Думается, что наша литература должна понять и выявить героизм малосодержательного труда, тот высокий моральный фактор, который позволяет людям исполнять свою работу честно, добросовестно, — работу, которая приносит и усталость, и скуку и которая при этом так необходима обществу.

IV

НТР дала возможность человеку не хвататься за ружье при виде животного. Можно не смотреть на куропатку, на белку, на зайца, на медведя как на еду, или как на врага, или как на мех. Стрелять при виде животного сегодня у человека нет нужды. Это спорт или забава. Отношение человека к животному сегодня отражает нравственный уровень человека.

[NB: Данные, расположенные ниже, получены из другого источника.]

(* ===== verification/Event.v ===== *)
(** src/core/udev-event.c: an event with its device, the expansion of $ and %
    in the values of rules ([udev_event_apply_format]) and running programs
    ([udev_event_spawn]). *)

From Stdlib Require Import ZArith Lia Ascii.
From stdpp Require Import prelude gmap strings sorting.
From S2P Require Import Prelude Utils Strings Encode System UdevList Device.
Import Mem Device.

Module Event.

(** * The event

    [ev_chain] is the device followed by its parents, as far as they were
    looked up: the parent of the device at [i] is the one at [S i], once the
    flag [d_parent_set] of the device is set.  [ev_dev_parent] is an index
    into it, so that 0 is the device itself. *)
Record udev_event := mk_event {
  ev_chain : list udev_device;
  ev_dev_parent : option nat;
  ev_dev_db : option udev_device;
  ev_name : option bytes;
  ev_program_result : option bytes;
  ev_mode : Z;
  ev_uid : Z;
  ev_gid : Z;
  ev_seclabel_list : list entry;
  ev_run_list : list entry;
  ev_exec_delay : Z;
  ev_builtin_run : Z;
  ev_builtin_ret : Z;
  ev_sigterm : bool;
  ev_inotify_watch : bool;
  ev_inotify_watch_final : bool;
  ev_group_set : bool;
  ev_group_final : bool;
  ev_owner_set : bool;
  ev_owner_final : bool;
  ev_mode_set : bool;
  ev_mode_final : bool;
  ev_name_final : bool;
  ev_devlink_final : bool;
  ev_run_final : bool
}.
#[export] Instance event_eta : Eta udev_event := fun x => mk_event
  (ev_chain x) (ev_dev_parent x) (ev_dev_db x) (ev_name x) (ev_program_result x)
  (ev_mode x) (ev_uid x) (ev_gid x) (ev_seclabel_list x) (ev_run_list x)
  (ev_exec_delay x) (ev_builtin_run x) (ev_builtin_ret x) (ev_sigterm x)
  (ev_inotify_watch x) (ev_inotify_watch_final x) (ev_group_set x) (ev_group_final x)
  (ev_owner_set x) (ev_owner_final x) (ev_mode_set x) (ev_mode_final x) (ev_name_final x)
  (ev_devlink_final x) (ev_run_final x).

(** Programs, builtin commands and the C library.  A program gets its
    arguments and its environment, which is NULL when it did not fit, and
    gives the exit status as [spawn_wait] reports it, the pieces of its output
    in the order they are read, and whether SIGTERM arrived meanwhile.  A
    builtin command works on the device of the event and its parents: the list
    has the device first and its parents behind it.  [BuiltinEnd.with_builtins]
    puts the commands of src/core/builtin here. *)
Class Programs `{SY : System} := {
  run_program : list bytes -> option (list bytes) -> state world (Z * list bytes * bool);
  builtin_cmd : Z -> list bytes -> state (world * list udev_device) Z;
  fnmatch : bytes -> bytes -> bool;
  getpwuid : Z -> bool;
  getpwnam : bytes -> option Z;
  getgrgid : Z -> bool;
  getgrnam : bytes -> option Z;
  udevlibexecdir : bytes
}.

(** No programs and no users, for examples. *)
Definition no_programs : @Programs file_system := {|
  run_program := fun argv envp w => ((-1, [], false), w);
  builtin_cmd := fun cmd argv s => (0, s);
  fnmatch := fun pattern s => bool_decide (pattern = s);
  getpwuid := fun _ => false;
  getpwnam := fun _ => None;
  getgrgid := fun _ => false;
  getgrnam := fun _ => None;
  udevlibexecdir := "/lib/udev"
|}.

(** A computation on the event and the world. *)
Abbreviation E := (state (world * udev_event)).

Section event.
Context `{SY : System} {PR : Programs}.

Definition ev {A} (f : udev_event -> A) : E A := gets (f ∘ snd).
Definition ev_update (f : udev_event -> udev_event) : E unit := modify (fun '(w, e) => (w, f e)).
Definition ev_sys {A} (m : state world A) : E A := fun '(w, e) => let '(x, w') := m w in (x, (w', e)).
(** A computation on the device at [i]. *)
Definition device_at (e : udev_event) (i : nat) : udev_device := default device_new (ev_chain e !! i).
Definition on {A} (i : nat) (m : D A) : E A :=
  fun '(w, e) =>
    let '(x, (w', d)) := m (w, device_at e i) in
    (x, (w', e <| ev_chain := <[i := d]> (ev_chain e) |>)).
Abbreviation on_dev := (on 0).
(** A computation on the device and its parents. *)
Definition on_chain {A} (m : state (world * list udev_device) A) : E A :=
  fun '(w, e) => let '(x, (w', l)) := m (w, ev_chain e) in (x, (w', e <| ev_chain := l |>)).

(** [udev_event_new]. *)
Definition event_of (d : udev_device) : udev_event :=
  mk_event [d] None None None None 0x180 0 0 [] [] 0 0 0
    false false false false false false false false false false false false.
Definition udev_event_new (d : udev_device) : state world udev_event :=
  fun w =>
    let '(uid, (w, d)) := udev_device_get_devnode_uid (w, d) in
    let '(gid, (w, d)) := udev_device_get_devnode_gid (w, d) in
    ((event_of d) <| ev_uid := uid |> <| ev_gid := gid |>, w).

(** [udev_device_get_parent] of the device at [i]: the index of the parent. *)
Definition udev_device_get_parent (i : nat) : E (option nat) :=
  e ← ev (fun e => e);
  if d_parent_set (device_at e i) then
    mret (if (S i <? length (ev_chain e))%nat then Some (S i) else None)
  else
    on i (update (fun d => d <| d_parent_set := true |>)) ;;
    p ← ev_sys (device_new_from_parent (device_at e i));
    match p with
    | None => mret None
    | Some p => ev_update (fun e => e <| ev_chain := ev_chain e ++ [p] |>) ;; mret (Some (S i))
    end.

(** * [udev_event_apply_format] *)

Inductive subst_type :=
| SUBST_DEVNODE | SUBST_ATTR | SUBST_ENV | SUBST_KERNEL | SUBST_KERNEL_NUMBER | SUBST_DRIVER
| SUBST_DEVPATH | SUBST_ID | SUBST_MAJOR | SUBST_MINOR | SUBST_RESULT | SUBST_PARENT | SUBST_NAME
| SUBST_LINKS | SUBST_ROOT | SUBST_SYS.
Definition subst_map : list (bytes * byte * subst_type) :=
  [("devnode" : bytes, "N"%char, SUBST_DEVNODE); ("tempnode" : bytes, "N"%char, SUBST_DEVNODE);
   ("attr" : bytes, "s"%char, SUBST_ATTR); ("sysfs" : bytes, "s"%char, SUBST_ATTR);
   ("env" : bytes, "E"%char, SUBST_ENV); ("kernel" : bytes, "k"%char, SUBST_KERNEL);
   ("number" : bytes, "n"%char, SUBST_KERNEL_NUMBER); ("driver" : bytes, "d"%char, SUBST_DRIVER);
   ("devpath" : bytes, "p"%char, SUBST_DEVPATH); ("id" : bytes, "b"%char, SUBST_ID);
   ("major" : bytes, "M"%char, SUBST_MAJOR); ("minor" : bytes, "m"%char, SUBST_MINOR);
   ("result" : bytes, "c"%char, SUBST_RESULT); ("parent" : bytes, "P"%char, SUBST_PARENT);
   ("name" : bytes, "D"%char, SUBST_NAME); ("links" : bytes, "L"%char, SUBST_LINKS);
   ("root" : bytes, "r"%char, SUBST_ROOT); ("sys" : bytes, "S"%char, SUBST_SYS)].
(** The entry whose name follows the $, and what follows the name. *)
Fixpoint subst_name (map : list (bytes * byte * subst_type)) (s : bytes) : option (subst_type * bytes) :=
  match map with
  | [] => None
  | (name, _, ty) :: map' => if startswith s name is Some r then Some (ty, r) else subst_name map' s
  end.
Fixpoint subst_fmt (map : list (bytes * byte * subst_type)) (c : byte) : option subst_type :=
  match map with
  | [] => None
  | (_, f, ty) :: map' => if c ==c f then Some ty else subst_fmt map' c
  end.

(** What a position of the text starts: a substitution with the rest behind
    it, or a character to copy. *)
Inductive item := Subst (ty : subst_type) (rest : bytes) | Copy (c : byte) (rest : bytes).
Definition next_item (from : bytes) : option item :=
  match from with
  | [] => None
  | c :: s =>
      Some (
        if c ==c "$" then
          if nth 0 s nul ==c "$" then Copy "$" (drop 1 s)
          else match subst_name subst_map s with Some (ty, r) => Subst ty r | None => Copy c s end
        else if c ==c "%" then
          if nth 0 s nul ==c "%" then Copy "%" (drop 1 s)
          else match s with
               | f :: r => match subst_fmt subst_map f with Some ty => Subst ty r | None => Copy c s end
               | [] => Copy c s
               end
        else Copy c s)
  end.

(** [attrbuf], when there are braces, and the rest; [None] ends the format. *)
Definition subst_attr (from : bytes) : option (option bytes * bytes) :=
  match from with
  | c :: s =>
      if c ==c "{" then
        match split_chr s "}" with
        | (_, None) => None
        | (attr, Some r) => if (UTIL_PATH_SIZE <=? length attr)%nat then None else Some (Some attr, r)
        end
      else Some (None, from)
  | [] => Some (None, from)
  end.

(** Part [i] of the result of a program: [--i] is the test of the loop. *)
Fixpoint skip_nonspace (s : bytes) : bytes :=
  match s with
  | c :: s' => if isspace c then s else skip_nonspace s'
  | [] => []
  end.
Fixpoint result_loop (fuel : nat) (i : Z) (cpos : bytes) : Z * bytes :=
  match fuel with
  | O => (i, cpos)
  | S fuel' =>
      let i := i - 1 in
      if i =? 0 then (i, cpos)
      else
        let cpos := skip_space (skip_nonspace cpos) in
        match cpos with [] => (i, cpos) | _ => result_loop fuel' i cpos end
  end.
(** What %c stands for. *)
Definition subst_result (program_result : bytes) (attr : option bytes) : option bytes :=
  let '(i, rest) := match attr with
                    | Some a => let '(v, rest) := strtoul 10 a in (s32 v, rest)
                    | None => (0, [])
                    end in
  if 0 <? i then
    let result := fst (strscpy UTIL_PATH_SIZE program_result) in
    let '(i, cpos) := result_loop (S (length result)) i result in
    if 0 <? i then None
    else
      let tmp := fst (strscpy UTIL_PATH_SIZE cpos) in
      Some (if negb (nth 0 rest nul ==c "+") then fst (split_chr tmp " ") else tmp)
  else Some program_result.

Definition UDEV_ALLOWED_CHARS_INPUT : bytes := "/ $%?,".
(** The value of an attribute without trailing spaces. *)
Definition strip_spaces (s : bytes) : bytes := take (strip_len s (length s)) s.

(** The strings a substitution adds, one after the other. *)
Definition subst_value (ty : subst_type) (attr : option bytes) : E (list bytes) :=
  e ← ev (fun e => e);
  let d := device_at e 0 in
  let one (s : option bytes) : list bytes := match s with Some s => [s] | None => [] end in
  match ty with
  | SUBST_DEVPATH => mret (one (devpath d))
  | SUBST_KERNEL => mret (one (d_sysname d))
  | SUBST_KERNEL_NUMBER => mret (one (d_sysnum d))
  | SUBST_ID =>
      mret (match ev_dev_parent e with Some i => one (d_sysname (device_at e i)) | None => [] end)
  | SUBST_DRIVER =>
      match ev_dev_parent e with
      | Some i => s ← on i udev_device_get_driver; mret (one s)
      | None => mret []
      end
  | SUBST_MAJOR => n ← on_dev udev_device_get_devnum; mret [fmt_i (s32 (major n))]
  | SUBST_MINOR => n ← on_dev udev_device_get_devnum; mret [fmt_i (s32 (minor n))]
  | SUBST_RESULT =>
      mret (match ev_program_result e with Some r => one (subst_result r attr) | None => [] end)
  | SUBST_ATTR =>
      match attr with
      | None => mret []
      | Some attr =>
          v ← ev_sys (util_resolve_subsys_kernel attr UTIL_NAME_SIZE true);
          v ← match v with
              | Some _ => mret v
              | None =>
                  v ← on_dev (udev_device_get_sysattr_value attr);
                  match v, ev_dev_parent e with
                  | None, Some (S i) => on (S i) (udev_device_get_sysattr_value attr)
                  | _, _ => mret v
                  end
              end;
          mret (match v with
                | None => []
                | Some v =>
                    let vbuf := strip_spaces (fst (strscpy UTIL_NAME_SIZE v)) in
                    [fst (util_replace_chars vbuf (Some UDEV_ALLOWED_CHARS_INPUT))]
                end)
      end
  | SUBST_PARENT =>
      p ← udev_device_get_parent 0;
      match p with
      | None => mret []
      | Some i => n ← on i udev_device_get_devnode; mret (one (drop 5 <$> n))
      end
  | SUBST_DEVNODE => n ← on_dev udev_device_get_devnode; mret (one n)
  | SUBST_NAME =>
      match ev_name e with
      | Some n => mret [n]
      | None =>
          n ← on_dev udev_device_get_devnode;
          mret (match n with Some n => [drop 5 n] | None => one (d_sysname d) end)
      end
  | SUBST_LINKS =>
      es ← on_dev udev_device_get_devlinks_list_entry;
      mret (match es with
            | [] => []
            | l :: es => drop 5 (e_name l) :: mjoin ((fun l => [" " : bytes; drop 5 (e_name l)]) <$> es)
            end)
  | SUBST_ROOT => mret ["/dev" : bytes]
  | SUBST_SYS => mret ["/sys" : bytes]
  | SUBST_ENV =>
      match attr with
      | None => mret []
      | Some attr => v ← on_dev (udev_device_get_property_value attr); mret (one v)
      end
  end.

(** A character is stored as long as a byte is left, which leaves none for the
    terminator when the buffer fills up. *)
Fixpoint apply_format_loop (fuel : nat) (from : bytes) (s : dst) : E dst :=
  match fuel with
  | O => mret s
  | S fuel' =>
      match next_item from with
      | None => mret s
      | Some (Copy c rest) =>
          if (left_ s =? 0)%nat then mret s
          else apply_format_loop fuel' rest (mk_dst (out s ++ [c]) (left_ s - 1))
      | Some (Subst ty rest) =>
          match subst_attr rest with
          | None => mret s
          | Some (attr, rest) =>
              v ← subst_value ty attr;
              apply_format_loop fuel' rest (strpcpyl s v)
          end
      end
  end.
(** The text and the size that is left. *)
Definition udev_event_apply_format (src : bytes) (size : nat) : E (bytes * nat) :=
  s ← apply_format_loop (S (length src)) src (dst_new size);
  mret (out s, left_ s).

(** * Running programs *)

(** [spawn_read]: a piece of the output that does not fit any more is dropped. *)
Definition spawn_result (ressize : nat) (pieces : list bytes) : bytes :=
  fold_left (fun res piece => if (length res + length piece <? ressize)%nat then res ++ piece else res) pieces [].
Definition argv_of (arg : bytes) : list bytes :=
  default [] (ParseArgv.argv_strings (ParseArgv.parse_argv (arg ++ [nul]) 0)).
(** The result and the text up to its first NUL; [ressize] is 0 when no result
    is asked for.  A command without a word is not handled by the code, which
    reads the first argument. *)
Definition udev_event_spawn (cmd : bytes) (envp : option (list bytes)) (ressize : nat) : E (Z * bytes) :=
  let argv := argv_of (fst (strscpy UTIL_PATH_SIZE cmd)) in
  let argv :=
    match argv with
    | a :: args =>
        if negb (nth 0 a nul ==c "/")
        then fst (strscpyl UTIL_PATH_SIZE [udevlibexecdir ++ "/"; a]) :: args else argv
    | [] => []
    end in
  '(err, pieces, sigterm) ← ev_sys (run_program argv envp);
  (if (sigterm : bool) then ev_update (fun e => e <| ev_sigterm := true |>) else mret tt) ;;
  mret (err, until_nul (spawn_result ressize pieces)).

(** src/core/builtin/udev-builtin.c *)
Definition udev_builtin_run (cmd : Z) (command : bytes) : E Z :=
  on_chain (builtin_cmd cmd (argv_of (fst (strscpy UTIL_PATH_SIZE command)))).
End event.
End Event.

НТР остро поставила вопрос об ответственности человека перед природой и в особенности об ответственности ученого и техника. За последнее время общественное мнение стало винить НТР в тех бедах и ранах, которые нанесены природе. Изменилось в какой-то мере отношение и к науке, и к технике — в них стали видеть виновников. Отравленные воздух и вода, гибель лесов, полей, озер, бедствия птиц, рыб — они происходят не только от жестокости, от хищнических инстинктов человека, но и от необдуманности, безответственности тех или иных проектов, технических новшеств, порой от самоуверенности нашей науки и техники, привыкших относиться к природе потребительски.

В свое время мне как инженеру приходилось сталкиваться со строительством гидростанций. Я помню примитивность некоторых наших расчетов, помню, как равнодушны и невнимательны мы были при этом к земле, к воде. И признаюсь, с тех пор я испытываю неприязнь к равнинным гидростанциям за тот ущерб, который они нанесли рыбе, лесу, климату. Я привел в пример свое чувство, поскольку через него я понимаю некоторые подобные же настроения в общественном мнении.

Есть немало «болевых точек» в последние десятилетия, когда ученые оказались недальновидными, непредусмотрительными по отношению к природе. Иногда это происходило потому, что всего рассчитать было нельзя, а иногда потому, что не хотели. Экологические проблемы за последние годы быстро изменили умонастроения людей, особенно в нашем, советском обществе. И это — благо. Человек становится ответственным за природу. От психологически унаследованного состояния завоевателя природы, когда человек ее одолевал, боролся с ней — и в этом была своя романтика, — человек приходит к новому состоянию защитника природы, ее хозяина, даже зачастую соседа, когда природа выступает как друг, как собрат, часто более слабый, нуждающийся в покровительстве, требующий внимательного изучения. Этот переход на новые моральные категории, в новое душевное состояние непрост. Ведь поколения воспитывались как покорители — поколения, освоившие Сибирь, строившие великие сооружения нашей эпохи, поколения полярников, мелиораторов. Но несомненно, что новое состояние — состояние более высокого нравственного уровня. Человек, который стал таким сильным, что может опекать животных, природу, сохранить их, помочь им, человек спасающий вызывает в душе своей чувства добрые и отзывчивые, становится более человеком, он не выделяется из природы, а через эту заботливость приобщается к ней.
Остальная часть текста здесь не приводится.